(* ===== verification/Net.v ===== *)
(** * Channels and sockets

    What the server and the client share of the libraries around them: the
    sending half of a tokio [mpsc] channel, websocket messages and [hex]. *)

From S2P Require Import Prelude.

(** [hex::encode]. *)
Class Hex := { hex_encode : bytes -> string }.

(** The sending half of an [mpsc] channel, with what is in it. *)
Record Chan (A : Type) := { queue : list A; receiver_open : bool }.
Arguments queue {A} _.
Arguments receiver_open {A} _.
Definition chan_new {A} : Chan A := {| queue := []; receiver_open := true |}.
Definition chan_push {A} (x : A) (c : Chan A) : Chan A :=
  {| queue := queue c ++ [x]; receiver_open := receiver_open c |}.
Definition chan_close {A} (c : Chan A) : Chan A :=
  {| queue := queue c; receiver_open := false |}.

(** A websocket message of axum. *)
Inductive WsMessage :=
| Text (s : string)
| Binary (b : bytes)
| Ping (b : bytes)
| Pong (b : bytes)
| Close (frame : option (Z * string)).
========================================================================
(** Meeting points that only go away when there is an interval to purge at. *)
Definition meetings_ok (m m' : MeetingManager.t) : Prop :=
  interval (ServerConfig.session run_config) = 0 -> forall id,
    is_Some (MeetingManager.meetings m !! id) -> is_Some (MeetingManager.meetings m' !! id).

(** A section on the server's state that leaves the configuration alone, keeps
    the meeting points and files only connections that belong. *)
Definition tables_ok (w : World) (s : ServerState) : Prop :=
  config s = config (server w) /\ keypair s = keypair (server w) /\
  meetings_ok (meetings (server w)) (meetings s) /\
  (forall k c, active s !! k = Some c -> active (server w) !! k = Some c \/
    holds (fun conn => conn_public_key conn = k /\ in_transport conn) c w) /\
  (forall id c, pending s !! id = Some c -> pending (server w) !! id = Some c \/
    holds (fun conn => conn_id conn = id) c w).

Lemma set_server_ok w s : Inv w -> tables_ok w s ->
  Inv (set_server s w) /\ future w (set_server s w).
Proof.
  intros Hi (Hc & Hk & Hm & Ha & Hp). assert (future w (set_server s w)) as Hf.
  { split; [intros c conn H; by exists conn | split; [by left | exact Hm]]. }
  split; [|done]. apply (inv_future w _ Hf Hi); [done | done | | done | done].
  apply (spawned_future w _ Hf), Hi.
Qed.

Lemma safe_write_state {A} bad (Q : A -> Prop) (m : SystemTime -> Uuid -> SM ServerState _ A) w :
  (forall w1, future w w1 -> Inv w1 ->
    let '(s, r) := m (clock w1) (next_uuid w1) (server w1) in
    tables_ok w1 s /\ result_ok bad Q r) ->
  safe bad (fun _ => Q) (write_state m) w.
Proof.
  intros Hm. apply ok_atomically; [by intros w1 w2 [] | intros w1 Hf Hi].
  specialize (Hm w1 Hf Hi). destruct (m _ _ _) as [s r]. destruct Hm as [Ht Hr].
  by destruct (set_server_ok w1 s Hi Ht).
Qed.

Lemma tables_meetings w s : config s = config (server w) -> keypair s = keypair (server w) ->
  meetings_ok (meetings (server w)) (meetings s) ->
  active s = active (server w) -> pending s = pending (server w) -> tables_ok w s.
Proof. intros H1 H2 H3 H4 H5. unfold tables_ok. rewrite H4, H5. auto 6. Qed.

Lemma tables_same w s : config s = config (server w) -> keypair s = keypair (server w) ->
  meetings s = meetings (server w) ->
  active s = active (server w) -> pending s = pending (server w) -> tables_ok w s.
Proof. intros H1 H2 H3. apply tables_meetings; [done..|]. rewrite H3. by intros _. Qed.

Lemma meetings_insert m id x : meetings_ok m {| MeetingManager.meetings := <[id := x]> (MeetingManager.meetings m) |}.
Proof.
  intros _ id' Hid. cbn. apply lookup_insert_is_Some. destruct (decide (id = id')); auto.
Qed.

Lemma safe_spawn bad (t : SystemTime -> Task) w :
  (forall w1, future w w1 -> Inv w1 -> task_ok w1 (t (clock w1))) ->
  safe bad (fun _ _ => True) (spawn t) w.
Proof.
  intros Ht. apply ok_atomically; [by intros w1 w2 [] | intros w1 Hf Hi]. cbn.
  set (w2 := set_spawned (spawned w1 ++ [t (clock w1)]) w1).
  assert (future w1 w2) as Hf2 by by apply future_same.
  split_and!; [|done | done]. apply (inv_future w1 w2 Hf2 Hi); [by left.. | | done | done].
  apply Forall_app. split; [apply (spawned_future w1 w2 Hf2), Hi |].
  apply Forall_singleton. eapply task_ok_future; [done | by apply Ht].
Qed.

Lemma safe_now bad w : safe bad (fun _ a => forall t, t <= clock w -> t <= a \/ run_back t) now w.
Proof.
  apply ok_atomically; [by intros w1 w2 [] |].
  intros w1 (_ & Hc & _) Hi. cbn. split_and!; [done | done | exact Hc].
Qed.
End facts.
========================================================================
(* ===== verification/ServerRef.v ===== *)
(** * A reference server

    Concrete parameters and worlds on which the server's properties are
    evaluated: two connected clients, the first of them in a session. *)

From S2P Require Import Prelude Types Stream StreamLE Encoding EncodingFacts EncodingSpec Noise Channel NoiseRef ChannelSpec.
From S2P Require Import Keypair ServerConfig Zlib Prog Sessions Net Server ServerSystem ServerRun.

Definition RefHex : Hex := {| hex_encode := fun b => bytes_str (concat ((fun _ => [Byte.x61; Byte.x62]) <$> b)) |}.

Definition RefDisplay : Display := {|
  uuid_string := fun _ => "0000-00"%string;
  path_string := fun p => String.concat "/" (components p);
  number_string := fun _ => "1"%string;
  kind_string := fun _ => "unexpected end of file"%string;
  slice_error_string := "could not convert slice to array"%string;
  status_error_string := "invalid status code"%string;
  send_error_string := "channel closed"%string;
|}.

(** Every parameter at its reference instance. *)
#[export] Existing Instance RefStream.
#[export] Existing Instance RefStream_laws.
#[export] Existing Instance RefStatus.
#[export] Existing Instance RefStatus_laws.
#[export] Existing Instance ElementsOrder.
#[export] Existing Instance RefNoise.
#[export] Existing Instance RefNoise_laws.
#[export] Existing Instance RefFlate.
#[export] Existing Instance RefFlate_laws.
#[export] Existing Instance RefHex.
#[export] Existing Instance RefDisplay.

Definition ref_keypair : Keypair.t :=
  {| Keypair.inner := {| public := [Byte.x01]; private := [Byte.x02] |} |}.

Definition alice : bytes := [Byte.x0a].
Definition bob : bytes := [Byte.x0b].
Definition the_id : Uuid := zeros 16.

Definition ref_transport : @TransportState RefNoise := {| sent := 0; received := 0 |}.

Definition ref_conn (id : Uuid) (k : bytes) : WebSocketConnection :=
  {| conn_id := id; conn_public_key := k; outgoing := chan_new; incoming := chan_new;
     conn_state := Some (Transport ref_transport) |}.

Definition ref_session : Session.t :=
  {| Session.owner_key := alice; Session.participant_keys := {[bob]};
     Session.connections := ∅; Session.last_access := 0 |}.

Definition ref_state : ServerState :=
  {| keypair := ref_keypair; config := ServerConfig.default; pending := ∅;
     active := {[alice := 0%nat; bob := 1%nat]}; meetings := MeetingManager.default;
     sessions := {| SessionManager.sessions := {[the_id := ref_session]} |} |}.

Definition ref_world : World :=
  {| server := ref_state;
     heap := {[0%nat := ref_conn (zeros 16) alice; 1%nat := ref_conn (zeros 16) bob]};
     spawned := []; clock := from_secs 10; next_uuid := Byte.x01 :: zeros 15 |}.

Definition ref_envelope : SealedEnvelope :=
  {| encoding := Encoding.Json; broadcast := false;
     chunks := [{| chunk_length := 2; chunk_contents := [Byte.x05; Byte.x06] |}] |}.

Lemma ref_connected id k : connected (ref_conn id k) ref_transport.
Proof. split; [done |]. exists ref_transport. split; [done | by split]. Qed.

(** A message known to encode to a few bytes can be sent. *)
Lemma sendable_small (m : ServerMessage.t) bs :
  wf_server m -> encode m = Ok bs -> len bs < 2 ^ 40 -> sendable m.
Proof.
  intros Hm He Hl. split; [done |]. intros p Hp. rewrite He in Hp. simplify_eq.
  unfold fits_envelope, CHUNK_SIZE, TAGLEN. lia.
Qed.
========================================================================
* [What to produce] Reproduce, character for character, only the lines of the preceding data that start at the line with "Definition tables_ok (w" and end at the line with "specialize (Hm w1", both included.

* [Response below]
Definition tables_ok (w : World) (s : ServerState) : Prop :=
  config s = config (server w) /\ keypair s = keypair (server w) /\
  meetings_ok (meetings (server w)) (meetings s) /\
  (forall k c, active s !! k = Some c -> active (server w) !! k = Some c \/
    holds (fun conn => conn_public_key conn = k /\ in_transport conn) c w) /\
  (forall id c, pending s !! id = Some c -> pending (server w) !! id = Some c \/
    holds (fun conn => conn_id conn = id) c w).

Lemma set_server_ok w s : Inv w -> tables_ok w s ->
  Inv (set_server s w) /\ future w (set_server s w).
Proof.
  intros Hi (Hc & Hk & Hm & Ha & Hp). assert (future w (set_server s w)) as Hf.
  { split; [intros c conn H; by exists conn | split; [by left | exact Hm]]. }
  split; [|done]. apply (inv_future w _ Hf Hi); [done | done | | done | done].
  apply (spawned_future w _ Hf), Hi.
Qed.

Lemma safe_write_state {A} bad (Q : A -> Prop) (m : SystemTime -> Uuid -> SM ServerState _ A) w :
  (forall w1, future w w1 -> Inv w1 ->
    let '(s, r) := m (clock w1) (next_uuid w1) (server w1) in
    tables_ok w1 s /\ result_ok bad Q r) ->
  safe bad (fun _ => Q) (write_state m) w.
Proof.
  intros Hm. apply ok_atomically; [by intros w1 w2 [] | intros w1 Hf Hi].
  specialize (Hm w1 Hf Hi). destruct (m _ _ _) as [s r]. destruct Hm as [Ht Hr].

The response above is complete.